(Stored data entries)

# # # # # # #

(* ===== verification/WebPage.v ===== *)
(** * The page of the web client: [apps/web/src/hooks/useGameState.ts], [lib/utils.ts],
      [lib/coordinatorUrl.ts]

    The forms, each a function from what the page holds to the call of the chain
    client that it makes, if any; the list of the lobby; and the socket to the
    coordinator, a machine that keeps one table subscribed. *)
From stdpp Require Import base option list strings gmap sorting pretty.
From Stdlib Require Import ZArith Lia Ascii.
From S2P Require Import Prelude OcpBytes OcpTranscript Json JsonText JsMap CoordStore CoordConfig CoordWs JsStrings WebTables WebKeys SdkWire SdkCodec SdkSigning SdkClient.
Import Bytes Hashing Json JsonText JsonTextThms JsMap CoordStore CoordConfig CoordWs JsStrings SdkClient.

Module WebPage.

#[local] Open Scope string_scope.
#[local] Open Scope list_scope.
#[local] Open Scope Z_scope.

(** ** coordinatorUrl.ts *)

(** [new URL(s, origin)]: its protocol and its text, or [None] when it throws;
    and the URL with another protocol and path, without query and fragment. *)
Record PageUrls := mkPageUrls { parseUrl : string → option (string * string * string); socketUrl : string → string → string → string }.

Definition normalizeCoordinatorBase (U : PageUrls) (defaultUrl raw : string) : string :=
  let input := trimmed raw in
  if bool_decide (input = EmptyString) then stripSlashes defaultUrl
  else match parseUrl U input with
       | Some (protocol, _, href) => if bool_decide (protocol = "http:") || bool_decide (protocol = "https:") then stripSlashes href else stripSlashes defaultUrl
       | None => stripSlashes defaultUrl
       end.

Definition toWsUrl (U : PageUrls) (httpBase : string) : option string :=
  match parseUrl U httpBase with
  | Some (protocol, pathname, _) => Some (socketUrl U httpBase (if bool_decide (protocol = "https:") then "wss:" else "ws:") (stripSlashes pathname +:+ "/ws"))
  | None => None
  end.

Definition initialCoordinatorBase (U : PageUrls) (defaultUrl : string) (saved : option string) : string :=
  normalizeCoordinatorBase U defaultUrl (orString (default EmptyString saved) defaultUrl).

(** ** Forms *)

Record PlayerSeatForm := mkSeatForm { sf_buyIn : string; sf_password : string }.
Record PlayerActionForm := mkActionForm { af_action : string; af_amount : string }.
Record CreateTableForm := mkCreateForm {
  cf_label : string; cf_smallBlind : string; cf_bigBlind : string; cf_minBuyIn : string; cf_maxBuyIn : string; cf_maxPlayers : string;
  cf_password : string; cf_actionTimeoutSecs : string; cf_dealerTimeoutSecs : string; cf_playerBond : string; cf_rakeBps : string }.

Definition defaultPlayerSeatForm : PlayerSeatForm := mkSeatForm EmptyString EmptyString.
Definition defaultPlayerActionForm : PlayerActionForm := mkActionForm "check" EmptyString.
Definition defaultCreateTableForm : CreateTableForm := mkCreateForm EmptyString "1" "2" "100" "1000" "9" EmptyString "30" "120" "0" "0".

(** Choosing an action that takes no amount clears the amount. *)
Definition onPlayerActionInputChange (field value : string) (prev : PlayerActionForm) : PlayerActionForm :=
  if bool_decide (field = "action") then
    mkActionForm value (if bool_decide (value = "bet") || bool_decide (value = "raise") then prev.(af_amount) else EmptyString)
  else mkActionForm prev.(af_action) (if bool_decide (field = "amount") then value else prev.(af_amount)).

(** What the handlers read: [selectedTableId], [playerWallet], whether there is
    a [playerClientRef.current], and [playerTable.data]. *)
Record Page := mkPage { selectedTableId : string; wallet_connected : bool; wallet_address : string; hasClient : bool; playerTable : option WebTables.PlayerTableState }.

(** A handler stops silently, shows an error, or makes a call. *)
Inductive Submit := Ignored | Refused (message : string) | Called (call : Call).

Definition mySeat (p : Page) (t : WebTables.PlayerTableState) : option WebTables.PlayerSeatState :=
  List.find (λ s, bool_decide (WebTables.player s = p.(wallet_address))) (WebTables.seats t).

Section forms.
Context `{HashOps}.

# # # # # # #

WHAT IS REQUIRED
One line above contains "else mkActionForm prev.(af_action)". Output that line and each one after it, word for word, and nothing else.

WORKED SOLUTION
  else mkActionForm prev.(af_action) (if bool_decide (field = "amount") then value else prev.(af_amount)).

(** What the handlers read: [selectedTableId], [playerWallet], whether there is
    a [playerClientRef.current], and [playerTable.data]. *)
Record Page := mkPage { selectedTableId : string; wallet_connected : bool; wallet_address : string; hasClient : bool; playerTable : option WebTables.PlayerTableState }.

(** A handler stops silently, shows an error, or makes a call. *)
Inductive Submit := Ignored | Refused (message : string) | Called (call : Call).

Definition mySeat (p : Page) (t : WebTables.PlayerTableState) : option WebTables.PlayerSeatState :=
  List.find (λ s, bool_decide (WebTables.player s = p.(wallet_address))) (WebTables.seats t).

Section forms.
Context `{HashOps}.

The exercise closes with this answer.